If you love peanut butter and chocolate, this is the pie for you. Since Dave has the palate for a 5 year old, he of course adored this pie and had it for dinner the night I made it.
The recipe doesn't call for Reese's pieces, but I added a handful to the crust since I had some left over from Easter. And since I made extra, I used some of the crumbled crust as a topping.
The pie is rich, so unless you're serving Dave, cut small pieces.
The recipe is from Mrs. Fields Cookie Secrets.
Peanut Butter Cream Pie
6 ounces semi-sweet chocolate chips
5 tablespoons unsalted butter
2 1/2 cups crisp rice cereal
1/4 cup mini semi-sweet chocolate chips (I left these out.)

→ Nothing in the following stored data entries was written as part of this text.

(** * Verification of the interval brancher and the still-life model

    A shallow embedding of [A4/interval.cpp] (the custom Gecode brancher
    that forces mandatory parts) and of [A4/MaximumDensityStillLife.cpp]
    (the maximum-density still-life model), together with the properties
    their specification states about them.

    The programs are clients of the Gecode library.  The few library
    operations they call are modelled here from their documented
    meaning: an integer view is the finite set of values still possible
    for its variable, a posted constraint is a predicate on assignments. *)

From Stdlib Require Import String.
From Stdlib Require Import ZArith Lia List Bool Sorted Floats.
Import ListNotations.
Local Open Scope Z_scope.

(** ** C++ [int], [unsigned int] and [double] *)

Module Int.

(** An [int] is an integer of 32 bits.  Its arithmetic is written with
    the wrap-around of two's complement machines, which is what the
    usual targets compute where the C++ standard leaves signed overflow
    undefined. *)

Definition min_int : Z := -2147483648.
Definition max_int : Z := 2147483647.

Definition in_range (z : Z) : Prop := min_int <= z <= max_int.

(** Two's complement wrap-around to 32 bits. *)
Definition wrap (z : Z) : Z := (z + 2147483648) mod 4294967296 - 2147483648.

Definition add (a b : Z) : Z := wrap (a + b).
Definition sub (a b : Z) : Z := wrap (a - b).

(** [static_cast<unsigned int>(i)] and [static_cast<int>(u)]. *)
Definition to_unsigned (i : Z) : Z := i mod 4294967296.
Definition of_unsigned (u : Z) : Z := wrap u.

(** The implicit conversion of an [int] to [double]; it is exact, every
    32-bit integer being a binary64 number. *)
Definition to_double (i : Z) : float :=
  if i <? 0 then PrimFloat.opp (PrimFloat.of_uint63 (Uint63.of_Z (- i)))
  else PrimFloat.of_uint63 (Uint63.of_Z i).
(** * calval.normalized_scene: identities, storage paths and lazy scenes

    A shallow embedding of [calval/normalized_scene.py].  Python strings
    are [string]s, tuples and argument lists are [list]s, keyword
    arguments and dicts are association lists in insertion order, and an
    operation that may raise returns a [result].  The library functions the
    module calls ([str.split], [str.join], [datetime.strftime],
    [datetime.strptime] at the module's fixed format, the [namedtuple]
    constructor) are written out next to the code that uses them. *)

From Stdlib Require Import String Ascii List Bool Arith Lia.
Import ListNotations.
Open Scope string_scope.
Open Scope nat_scope.

(** ** Exceptions and results *)

Inductive exception : Type :=
| TypeError
| ValueError
| AssertionError
| AttributeError
| IndexError
| KeyError
| OSError.

Inductive result (A : Type) : Type :=
| Ok (a : A)
| Raise (e : exception).

Arguments Ok {A} a.
Arguments Raise {A} e.

Definition bind {A B : Type} (r : result A) (k : A -> result B) : result B :=
  match r with
  | Ok a => k a
  | Raise e => Raise e
  end.

Notation "x <- c ;; k" := (bind c (fun x => k))
  (at level 61, c at next level, right associativity).

Fixpoint mapM {A B : Type} (f : A -> result B) (l : list A) : result (list B) :=
  match l with
  | [] => Ok []
  | x :: tl => y <- f x ;; ys <- mapM f tl ;; Ok (y :: ys)
  end.

(** ** Strings *)

Module Str.

(** [sep.join(l)] *)
Definition join (sep : string) (l : list string) : string :=
  String.concat sep l.

(** The scan of [s.split(sep)]: the first token of [s] and the tokens after
    it.  [skip] counts the characters of a separator just found that are
    still to be passed over. *)
Fixpoint split_from (sep : string) (skip : nat) (s : string)
  : string * list string :=
  match s with
  | EmptyString => (EmptyString, [])
  | String c s' =>
      match skip with
      | S k => split_from sep k s'
      | O =>
          if prefix sep s
          then (EmptyString,
                let (t, ts) := split_from sep (String.length sep - 1) s' in
                t :: ts)
          else let (t, ts) := split_from sep 0 s' in (String c t, ts)
      end
  end.

(** [s.split(sep)]; an empty separator is a [ValueError]. *)
Definition split (s sep : string) : result (list string) :=
  match sep with
  | EmptyString => Raise ValueError
  | _ => let (t, ts) := split_from sep 0 s in Ok (t :: ts)
  end.

(** Whether character [c] occurs in [s]. *)
Fixpoint contains (c : ascii) (s : string) : bool :=
  match s with
  | EmptyString => false
  | String a s' => Ascii.eqb a c || contains c s'
  end.
(* ===== verification/Prelude.v ===== *)
(** * A verification of the Factor virtual machine

    Factor is a stack-based language whose runtime is the C++ program under
    src/vm/.  Its parts, and how they work together:

    - every value is a 64-bit [cell] with a 4-bit tag (layouts.hpp,
      tagged.hpp); integers are tagged fixnums or heap-allocated bignums
      (math.cpp, bignum.cpp), and the compiled code calls the primitives of
      math.cpp when an operation on fixnums overflows;
    - objects live in a data heap of three generations (data_heap.cpp): a
      nursery that allocates by advancing a pointer, two aging spaces that do
      the same, and a tenured space that is a free-list allocator
      (free_list.hpp) with mark bits (mark_bits.hpp); a write barrier marks
      the cards that old objects were stored to (vm.hpp, write_barrier.hpp),
      and an object-start map finds the objects on a card
      (object_start_map.cpp);
    - machine code lives in a code heap (code_heap.cpp), a free-list allocator
      of code blocks (code_blocks.hpp) whose instructions refer to objects and
      to other blocks through operands (instruction_operands.cpp);
    - the collectors (nursery_collector.cpp, aging_collector.cpp,
      to_tenured_collector.cpp, full_collector.cpp) visit every place that
      holds a pointer with the slot visitor (slot_visitor.hpp) and replace the
      pointer by its image under a fixup: a copy, or the object itself after
      marking it.
    - compiled code runs on contexts (contexts.cpp), each with a data stack, a
      retain stack and a call stack, and calls primitives that take their
      arguments from the data stack; the compiler (jit.cpp, quotations.cpp,
      words.cpp) makes code blocks from quotations with the templates of the
      image, and generic words are called through dispatch tables and inline
      caches (dispatch.cpp, inline_cache.cpp);
    - an image file holds both heaps (image.cpp); signals become errors, samples
      of the profiler or safepoints (errors.cpp, cpu-x86.cpp, safepoints.cpp,
      sampling_profiler.cpp); streams, the console thread and the low-level
      debugger (io.cpp, os-unix.cpp, debug.cpp) talk to the user.

    ** Files

    - [Prelude]: errors, machine integers with their wrap-around, bit
      operations, loops.
    - [Layouts]: layouts.hpp and tagged.hpp: tags, alignment, object headers.
    - [BitwiseHacks], [MarkBits]: bitwise_hacks.hpp, mark_bits.hpp.
    - [Memory], [Bytes]: the words of memory, and accesses narrower than a
      word; [Effects]: the monad of the collectors, with the exception
      [must_start_gc_again].
    - [FreeList], [Sweep]: free_list.hpp: the allocator and its invariant,
      and its sweep and compaction.
    - [ObjectStartMap]: object_start_map.cpp, and the constants of
      write_barrier.hpp.
    - [Spaces]: bump_allocator.hpp, aging_space.hpp, tenured_space.hpp, and
      the walk over the objects of a generation.
    - [DataHeap]: data_heap.cpp, segments.hpp, and the write barrier.
    - [Objects]: the sizes and slots of objects in memory (slot_visitor.hpp,
      layouts.hpp, generic_arrays.hpp, objects.cpp).
    - [InstructionOperands]: instruction_operands.{hpp,cpp}.
    - [CodeBlocks]: code_blocks.hpp, gc_info.hpp, code_heap.cpp,
      code_roots.hpp, and the walks of callstack.hpp.
    - [Relocation]: code_blocks.cpp: the operands of code blocks; [Callbacks]:
      callbacks.cpp.
    - [SlotVisitor]: slot_visitor.hpp; a fixup is the class [Fixup].
    - [Collectors]: the copiers of the four collectors (instances of [Fixup])
      and the collections.
    - [Compaction]: compaction.cpp; [Frames]: what the visitor and the
      collections leave alone.
    - [GC]: gc.cpp and allot.hpp: the driver of the collections, and
      allocation.
    - [Cheney]: the correctness of copying collection.
    - [Dispatch]: dispatch.cpp.
    - [Arrays]: arrays.cpp, generic_arrays.hpp, byte_arrays.cpp.
    - [Bignum], [BignumAdd], [BignumMul], [BignumDiv], [BignumKnuthD],
      [BignumDivide], [BignumBits], [BignumConv], [BignumGcd]: bignum.cpp;
      [Integers]: its refinement of the integers; [Doubles]: doubles and
      their conversion to bignums.
    - [Math]: math.cpp on the integers; [Floats]: on doubles, and float_bits.hpp.
    - [VM]: the state of the vm, the data stack, data roots and boxed integers;
      [Room]: what an allocation needs and leaves alone.
    - [Contexts], [ContextPool]: contexts.cpp; [Aliens]: alien.cpp;
      [HeapArrays]: arrays and byte arrays in the heap; [Errors]: errors.cpp;
      [Tuples], [Strings]: tuples.cpp, strings.cpp; [ObjectPrimitives]:
      objects.cpp.
    - [Jit], [Quotations]: jit.cpp, quotations.cpp, words.cpp;
      [InlineCache]: inline_cache.cpp and the rest of dispatch.cpp;
      [Callstacks]: callstack.cpp and the primitives of code_heap.cpp.
    - [Io]: io.cpp over the class [stdio]; [Image], [ImageFixup]: image.cpp over
      the class [image_os], and the relocation of a loaded heap.
    - [Profiler]: sampling_profiler.cpp and safepoints.cpp; [Signals]:
      cpu-x86.cpp and the signal handlers of errors.cpp and os-unix.cpp;
      [HeapChecker]: data_heap_checker.cpp; [Startup]: factor.cpp,
      run.cpp, entry_points.cpp and the primitives of callbacks, heap statistics and gc events;
      [Console]: the console thread of os-unix.cpp; [Printing], [Debugger]:
      debug.cpp.

    A definition that models code has a comment with the lines and the name of
    the code.

    ** Conventions

    The models are of the 64-bit build for Unix with a GNU compiler.  A
    [cell] and a [fixnum] are integers of [Z] in range, and operations that
    can leave the range wrap explicitly ([u64], [s64]).  [FACTOR_ASSERT] is
    checked, as in debug builds, and fails with [ASSERTION_FAILED]; the
    patterns that debug builds fill free memory with are left out.  An access
    outside an array or to memory that does not exist is [BAD_ACCESS], so a
    theorem that a result is [Ok] also says that every access is in bounds.  A
    loop that is not a recursion on a list runs at most [2^64] turns
    ([while_loop]); every theorem about a loop proves that it ends before, by
    a measure, so the bound is never the reason a result is reached.

    Memory ([gmap Z Z]) maps the addresses of words to their contents.  In
    the heap files an object or a free block is an address and its fields are
    read from memory.  In the bignum and array files, where the code never
    compares addresses but for one test of pointer equality (an argument
    there), an object is its contents: the digits of a bignum are listed least
    significant first, and what the allocator decides is the class
    [alloc_env].

    From [VM] on, a primitive is a computation ([eff]) on memory and the state
    of the vm.  A data root is a handle in memory, so a collection in the middle
    of a primitive updates it, and a value that the code keeps without a root
    is kept without one in the model.

    Addresses that the operating system chooses (segments), its page size, the
    resolution of external symbols, the C library's streams, files and
    allocator, and the formatting of doubles are arguments, or the classes
    [linkage], [os_memory], [c_heap], [dynamic_linker], [stdio], [image_os] and
    [iostream].
    Threads and signals are explicit sequences of events: [sampler_step] and
    [console_step] take one atomic step, and the theorems are about every
    sequence.  Recursion of the C code that only its stack bounds takes the
    depth of that stack as an argument.

    ** Theorems

    - Integers: each bignum operation of [Integers] maps the bignums of
      integers to the bignum of the result in [Z], for division with Knuth's
      algorithm D and its correction steps; exclusive or has one exceptional
      case, which the theorem gives.  [Math] shows the same of the primitives,
      of overflow into bignums and of the conversions to machine integers; the
      gcd is Lehmer's algorithm, and agrees with the Euclidean one of the Windows
      build ([bignum_gcd_of_Z]).  [double_to_bignum_spec] and
      [float_box_roundtrip] are about doubles.
    - Allocation: [FreeList], [Sweep] and [Spaces] show that a block allotted
      was free, that no other word is written, that the free lists keep their
      invariant, that [can_allot_p] promises what [allot] then does, that a
      sweep frees exactly the unmarked blocks and that compaction moves every
      marked block to its forwarding address with its contents.
    - Generations: walks over a generation visit each object once and end; the
      object-start map finds the last object that starts before a card; the
      write barrier marks every card of an object and no other.
    - Collection: [Cheney] shows that a nursery collection copies exactly what
      the handles reach, each object once, and replaces every reference by its
      image ([copy_reachable_spec]).
    - The driver: a call of [gc] makes at most three attempts, in a fixed
      order ([gc_attempts]), and leaves an empty nursery and the state of the
      vm restored ([gc_leaves]); an object that does not fit is allotted after
      a collection ([allot_object_spec]).  The condition that [gc] asserts does
      not ensure that promotion finds room ([promotion_can_fail]).
    - Code: a relocation entry and an operand give back what was stored in
      them, the operands of a new block have their values after its
      initialization ([initialize_code_block_spec]), and an address in a
      block's code leads to the block.
    - Dispatch: method lookup in the tables in memory is lookup of the deepest
      superclass with a method ([lookup_method_spec]).

    - Contexts and errors: contexts are reused from a pool without sharing
      ([context_pool_invariant]), a saved data stack can be restored
      ([datastack_roundtrip]), and [general_error] reaches its handler with
      the stacks repaired ([general_error_spec]).
    - Objects: new strings, tuples and clones have the contents asked for
      ([allot_string_spec], [primitive_tuple_spec], which also gives the word
      that is overwritten behind the tuple, [primitive_clone_spec]); a captured
      call stack has the frames of the original ([capture_callstack_spec]).
    - Images: after loading, every reference in the data heap is moved by the
      distance of the heaps ([fixup_data_heap_spec]).
    - Streams: [raw_fread_spec] gives where the bytes of partial reads end up.
    - Signals and the profiler: a handler runs on the interrupted stack with the
      frames intact ([dispatch_signal_handler_spec]); no sample is lost or
      counted twice in any interleaving ([samples_conserved]).
    - Checking and debugging: a heap whose stores went through the barrier
      passes the checker ([barrier_satisfies_checker]); printing and the
      debugger end and leave the console as they should
      ([print_nested_obj_terminates], [factorbug_spec]); byte arrays are
      printed with a wrong length ([print_byte_array_spec]).
    - The console thread: input arrives once and in order
      ([console_forwards]); [lock_console_spec] tells when the lock keeps the
      thread from reading, and when it does not.

    ** Not modelled

    The layers of Windows, macOS, FreeBSD, PowerPC and ARM, and of Unix what is
    only a call of the operating system: mapping and protecting pages,
    creating threads and pipes.  The machine code that the compiler's templates
    hold is data of the image, and a call from C into it (entry_points.cpp) ends
    the model, with the address and the arguments of the call.
    primitive_format_float formats with the C++ library.  Flushing the
    instruction cache changes nothing that the model has.  The collections are
    modelled without the timers between their phases, whose records are in
    [Startup].  Tables of primitives, macros and the test library of the foreign
    function interface (ffi_test.c) have no behaviour of their own. *)

From stdpp Require Export base list numbers gmap.
From Stdlib Require Export ZArith Lia Znumtheory.
(** src/vm/free_list.hpp:37-49 [free_list_allocator] (part) *)
Record free_list_allocator := mk_free_list {
  fl_start : Z;
  fl_end : Z;
  fl_size : Z;
  small_blocks : list (list Z);
  large_blocks : list Z;
  free_block_count : Z;
  free_space : Z;
  fl_state : mark_bits
}.

(** src/vm/free_list.hpp:29-35 [allocator_room] *)
Record allocator_room := mk_allocator_room {
  room_size : Z;
  room_occupied_space : Z;
  room_total_free : Z;
  room_contiguous_free : Z;
  room_free_block_count : Z
}.

Definition set_lists (fl : free_list_allocator) (small : list (list Z)) (large : list Z)
    (count space : Z) : free_list_allocator :=
  mk_free_list (fl_start fl) (fl_end fl) (fl_size fl) small large count space (fl_state fl).

(** src/vm/free_list.hpp:79-86 [clear_free_list] *)
Definition clear_free_list (fl : free_list_allocator) : free_list_allocator :=
  set_lists fl (replicate (Z.to_nat free_list_count) []) [] 0 0.

(** src/vm/free_list.hpp:23-27 [block_size_compare] (part):
    [std::multiset::insert] with this order: after the elements that do not
    compare greater. *)
Fixpoint multiset_insert (m : memory) (block size : Z) (blocks : list Z) : result (list Z) :=
  match blocks with
  | [] => Ok [block]
  | b :: bs =>
      s ← free_block_size m b;
      if size <? s then Ok (block :: b :: bs)
      else bs' ← multiset_insert m block size bs; Ok (b :: bs')
  end.

(** src/vm/free_list.hpp:180-187 [find_free_block] (part):
    [lower_bound(&key)] with the element erased: the first block that does
    not compare less than [size], and the others. *)
Fixpoint multiset_take (m : memory) (size : Z) (blocks : list Z) : result (option (Z * list Z)) :=
  match blocks with
  | [] => Ok None
  | b :: bs =>
      s ← free_block_size m b;
      if s <? size then
        r ← multiset_take m size bs;
        Ok (match r with Some (x, bs') => Some (x, b :: bs') | None => None end)
      else Ok (Some (b, bs))
  end.

(** src/vm/free_list.hpp:88-99 [add_to_free_list] *)
Definition add_to_free_list (m : memory) (fl : free_list_allocator) (block : Z)
    : result free_list_allocator :=
  size ← free_block_size m block;
  let count := free_block_count fl +& 1 in
  let space := free_space fl +& size in
  if size <? free_list_count * data_alignment then
    let i := Z.to_nat (size / data_alignment) in
    bucket ← read (small_blocks fl) i;
    small ← write (small_blocks fl) i (bucket ++ [block]);
    Ok (set_lists fl small (large_blocks fl) count space)
  else
    large ← multiset_insert m block size (large_blocks fl);
    Ok (set_lists fl (small_blocks fl) large count space).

8 ounces cream cheese, softened
1 14-ounce can sweetened condensed milk
3/4 cup creamy peanut butter
2 teaspoons vanilla extract
1 cup heavy cream
3 ounces milk chocolate, finely chopped
2 tablespoons heavy cream
milk chocolate curls, for garnish
In a double boiler, melt the 6 ounces of chocolate chips and butter over low heat. Remove from the heat and stir until smooth. Gently stir in the rice cereal until completely coated. Set aside to cool to lukewarm, then stir in the mini chips. Press into the bottom and up the sides of a well buttered 9-inch pie plate. Chill for 30 minutes to set the chocolate.
In a large bowl with an electric mixer, beat the cream cheese until fluffy. Beat in the condensed milk, peanut butter, and vanilla.
In a medium bowl, beat the heavy cream until soft peaks form. Fold the whipped cream into the peanut butter mixture. Pour the filling into the crust.
For the topping: In a double boiler, melt the milk chocolate over hot, not simmering, water. Add the heavy cream and stir constantly until blended. Set aside to cool slightly, then drizzle the chocolate over the top of the pie. Refrigerate until firm, about 2 hours. Garnish with milk chocolate curls.